Joint fusion combines the learned features from intermediate layers of different neural networks for different modalities. The difference between joint fusion and early fusion here is that early fusion leverages invariant features pretrained on each modality respectively while joint fusion trains an end-to-end model that propagates gradients to each feature extractor from the multimodal classifier. The network structure is nearly the same as early fusion but the training strategy is different. Direct addition is also used here to construct multimodal feature vectors so the input dimension of the classification layer is also 2d. The structure of joint fusion is shown in Fig. 3.

Figure 3.

Figure 3

Joint fusion model structure. The feature extractors are directly connected to the classifier and trained together in one go. The training starts from the random initialization of both feature extractors and classifier, then is trained end-to-end on the multimodal dataset.
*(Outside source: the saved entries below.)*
Lemma build_pages_spec pairs psize es vb level pages level' pages' vpages :
  pairs_ok pairs → pairs ≠ [] → 0 < psize → split_values pairs [] = Ok (es, vb) →
  build_leaf_pages es psize [] = Ok (level, pages) →
  build_levels (length level) psize level pages = Ok (level', pages') →
  vpages = pages' ++ chunks psize vb →
  len vpages * psize ≤ u32_max → len pairs ≤ u32_max → len vpages ≤ u32_max → len vb ≤ u32_max →
  psize ≤ u32_max →
  ∃ s h ls, level' = [s] ∧
    built pairs psize vpages
      {| entry_count := len pairs; page_size := psize; root_page := ns_page s;
         page_count := len vpages; value_page_start := len pages';
         value_bytes_len := len vb; prefetch_pages := [] |} h ls vb.
Proof.
  intros [Hne Hsorted] Hpne Hps Hsplit Hleaf Hlevels -> Hlog Hpairs Hvp Hvb Hps'.
  apply split_values_spec in Hsplit as (ext & -> & Hfor). simpl in Hfor.
  pose proof (build_levels_grow _ _ _ _ _ _ Hlevels) as [enc ->].
  assert (len pages ≤ len (pages ++ enc) ≤ u32_max) as Hlen.
  { pose proof (len_le_app pages enc). pose proof (len_le_app (pages ++ enc) (chunks psize ext)).
    simpl in *. lia. }
  assert (es ≠ []) as Hes by (intros ->; by apply Forall2_nil_inv_r in Hfor).
  destruct (build_leaf_pages_spec es psize level pages Hleaf)
    as (ls & Hent & Hchain & Hlsne & Hlevel & Hlsl); [lia| |done|].
  { eapply Forall2_Forall_r'; [exact Hfor|]. intros p e (_ & _ & _ & H). unfold external_fits.
    by destruct (le_val e). }
  destruct (build_levels_spec _ _ _ _ 0 (( λ leaf, [leaf]) <$> ls) _ _ Hlevels Hlevel)
    as (h & s & -> & Ht & Hh); [lia|..].
  { intros ->. apply Forall2_nil_inv_l, fmap_nil_inv in Hlevel. done. }
  { destruct ls; [done|]. simpl in Hlsl. lia. }
  rewrite concat_singletons in Ht. pose proof (subtree_page _ _ _ _ _ Ht) as Hrp.
  pose proof (len_app (pages ++ enc) (chunks psize ext)) as Hla. rewrite len_chunks in Hla by done.
  pose proof (div_ceil_nonneg (len ext) psize (len_nonneg _) Hps) as Hdc.
  pose proof (len_nonneg ext). simpl in *. exists s, h, ls. split; [done|]. constructor; simpl.
  - constructor; simpl; try done.
    + eapply subtree_mono; [|exact Ht]. lia.
    + rewrite <- app_assoc. eapply chain_mono; [|exact Hchain]. lia.
    + unfold sorted_by. rewrite Hent, (entry_for_keys _ _ _ Hfor). done.
    + by rewrite to_nat_len, drop_app_length.
    + lia.
    + rewrite Hent. eapply Forall2_Forall_r'; [exact Hfor|]. intros p e (_ & Hv & Hx & _).
      split; [by eexists|done].
  - by rewrite Hent.
  - rewrite length_app. lia.
  - rewrite !length_app. lia.
  - unfold root_ok, in_u32; simpl. pose proof (len_nonneg pairs).
    split_and!; try (done || lia); constructor.
  - done.
  - done.
  - done.
Qed.

(** ** Reading a built store *)

Lemma sorted_NoDup (l : list bytes) : StronglySorted bytes_lt l → NoDup l.
Proof.
  induction 1 as [|k l _ IH Hk]; constructor; [|done]. intros Hin.
  rewrite Forall_forall in Hk. by apply Hk, bytes_lt_irrefl in Hin.
Qed.

Lemma pairs_map_elem pairs p :
  sorted_by pair_key pairs → p ∈ pairs → pairs_map pairs !! pair_key p = Some (pair_value p).
Proof.
  intros Hs Hp. apply elem_of_list_to_map.
  - rewrite <- list_fmap_compose. by apply sorted_NoDup.
  - apply list_elem_of_fmap. by exists p.
Qed.

(** The keys of the pairs that start with a prefix. *)
Definition keys_matching (prefix : bytes) (pairs : list NavKvPair) : list bytes :=
  filter (λ k, starts_with k prefix = true) (pair_key <$> pairs).

Lemma matching_keys prefix es :
  le_key <$> matching prefix es = filter (λ k, starts_with k prefix = true) (le_key <$> es).
Proof.
  unfold matching. induction es as [|e es IH]; [done|].
  rewrite fmap_cons, !filter_cons. case_decide; [|done]. by rewrite fmap_cons, IH.
Qed.

Lemma entry_for_pairs vb pairs es :
  Forall2 (entry_for vb) pairs es → Forall (λ p, utf8_valid (pair_key p) = true) pairs →
  pairs = entry_pair vb <$> es.
Proof.
  induction 1 as [|p e ps es (Hk & Hv & _) _ IH]; [done|].
  intros [Hu Hus]%Forall_cons. rewrite fmap_cons, <- (IH Hus).
  f_equal. unfold entry_pair. rewrite Hv, Hk, from_utf8_lossy_valid by done. by destruct p.
Qed.

Lemma matching_for vb prefix pairs es :
  Forall2 (entry_for vb) pairs es →
  Forall2 (λ e p, le_key e = pair_key p ∧ entry_value vb e = Some (pair_value p))
    (matching prefix es) (filter (λ p, starts_with (pair_key p) prefix = true) pairs).
Proof.
  induction 1 as [|p e ps es (Hk & Hv & _) _ IH]; [done|].
  unfold matching in *. rewrite !filter_cons, Hk. case_decide; [by constructor|done].
Qed.

Section ReadBuilt.
Context {S : Type} (provider : Z → S → option bytes * S).
Context {pairs : list NavKvPair} {psize : Z} {pages : list bytes} {root : NavKvRoot}.
Context {h : nat} {ls : list leaf_ref} {vb : bytes}.
Hypothesis provider_serves : ∀ page s, (provider page s).1 = get_at pages page.
Hypothesis Hbuilt : built pairs psize pages root h ls vb.
(** Rust strings are UTF-8. *)
Hypothesis Hutf8 : Forall (λ p, utf8_valid (pair_key p) = true) pairs.
Context (fuel : nat).
Hypothesis Hfuel : (length pages ≤ fuel)%nat.

Let Hok := built_ok _ _ _ _ _ _ _ Hbuilt.
Let Hpairs := built_pairs _ _ _ _ _ _ _ Hbuilt.
Let Hheight := built_height _ _ _ _ _ _ _ Hbuilt.
Let Hleaves := built_leaves _ _ _ _ _ _ _ Hbuilt.

Lemma pairs_sorted : sorted_by pair_key pairs.
Proof.
  unfold sorted_by. rewrite <- (entry_for_keys _ _ _ Hpairs). apply (ok_sorted _ _ _ _ _ Hok).
Qed.

Lemma built_extract key :
  outcome (extract_value provider fuel root key) (ok_or (pairs_map pairs !! key) Absent).
Proof.
  destruct (decide (key ∈ le_key <$> entries_of ls)) as [Hin|Hout].
  - apply list_elem_of_fmap in Hin as (e & -> & He).
    pose proof He as [i Hi]%list_elem_of_lookup.
    destruct (Forall2_lookup_r _ _ _ _ _ Hpairs Hi) as (p & Hp & Hk & Hv & _).
    rewrite Hk at 2. rewrite (pairs_map_elem pairs p pairs_sorted) by by eapply list_elem_of_lookup_2.
    eapply extract_value_found; (done || lia).
  - assert (pairs_map pairs !! key = None) as ->.
    { apply not_elem_of_list_to_map. rewrite <- list_fmap_compose.
      by rewrite (entry_for_keys _ _ _ Hpairs) in Hout. }
    eapply extract_value_absent; [done..|lia|done].
Qed.

Context (links : nat).
Hypothesis Hlinks : (length pages ≤ links)%nat.

Lemma lossy_keys (es : list LeafEntry) :
  (∀ e, e ∈ es → e ∈ entries_of ls) →
  (λ e, from_utf8_lossy (le_key e)) <$> es = le_key <$> es.
Proof.
  intros Hes. apply list_fmap_ext. intros i e Hi. apply from_utf8_lossy_valid.
  specialize (Hes e ltac:(by eapply list_elem_of_lookup_2)).
  assert (le_key e ∈ pair_key <$> pairs) as Hin.
  { rewrite <- (entry_for_keys _ _ _ Hpairs). by apply list_elem_of_fmap_2. }
  apply list_elem_of_fmap in Hin as (p & -> & Hp). rewrite Forall_forall in Hutf8. by apply Hutf8.
Qed.

Lemma built_prefix_keys prefix :
  outcome (prefix_keys provider fuel links root prefix) (Ok (keys_matching prefix pairs)).
Proof.
  unfold keys_matching. rewrite <- (entry_for_keys _ _ _ Hpairs), <- matching_keys, <- lossy_keys.
  - eapply prefix_keys_outcome; [done..|lia|lia].
  - intros e He. by apply list_elem_of_filter in He as [_ ?].
Qed.

Lemma built_root_pairs : outcome (root_pairs provider fuel links root) (Ok pairs).
Proof.
  assert (pairs = entry_pair vb <$> entries_of ls) as ->.
  { by apply entry_for_pairs. }
  eapply root_pairs_outcome; [done..|lia|lia].
Qed.

(** The statistics of a scan agree with the pairs. *)
Lemma built_prefix_stats prefix :
  ∃ stats, outcome (prefix_stats provider fuel links root prefix) (Ok stats) ∧
    let found := filter (λ p, starts_with (pair_key p) prefix = true) pairs in
    st_key_count stats = len found ∧
    st_key_bytes stats = len (concat (pair_key <$> found)) ∧
    st_value_bytes stats = len (concat (pair_value <$> found)) ∧
    st_inline_value_count stats + st_external_value_count stats = len found.
Proof.
  eexists. split; [eapply prefix_stats_outcome; [done..|lia|lia]|]. simpl.
  pose proof (matching_for vb prefix _ _ Hpairs) as Hm. set (found := filter _ pairs) in *.
  destruct (leaf_stats_totals root prefix vb ls (pair_value <$> found) empty_stats)
    as (-> & -> & -> & ->).
  { apply Forall2_fmap_r. eapply Forall2_impl; [exact Hm|]. by intros e p [_ ?]. }
  simpl. rewrite !Z.add_0_l. assert (len (matching prefix (entries_of ls)) = len found) as ->.
  { unfold len. by rewrite (Forall2_length _ _ _ Hm). }
  split_and!; try done. f_equal. f_equal. clear -Hm.
  induction Hm as [|e p es ps [Hk _] _ IH]; [done|]. rewrite !fmap_cons. by rewrite Hk, IH.
Qed.
End ReadBuilt.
Late fusion trains different classifiers for modalities respectively and combines their uni-modal prediction to form a global multimodal prediction. This strategy resembles ensemble learning and is also known as decision-level fusion. There are different styles of assembling predictions, we select averaging in our implementation. The strategy is shown in Fig. 4.

Figure 4.

Figure 4

Late fusion model structure. There are three classifiers attached to each feature extractor for each modality. The predictions of all three modalities are aggregated by calculating the average to produce the final prediction. The late fusion model was also trained in an end-to-end manner.

Now we can reach a conclusion about our multimodal prediction model. Just as Figure 2, Figure 3, Figure 4 shows, the original data undergoes embedding, feature extraction, modal fusion, and classification to generate final predictions. Note that the model is capable of handling missing modalities. For example, if a patient has no CXR record, we can just ignore the CXR feature extractor and the CXR classifier during the fusion stage without changing network architecture and use the other two modalities to generate predictions.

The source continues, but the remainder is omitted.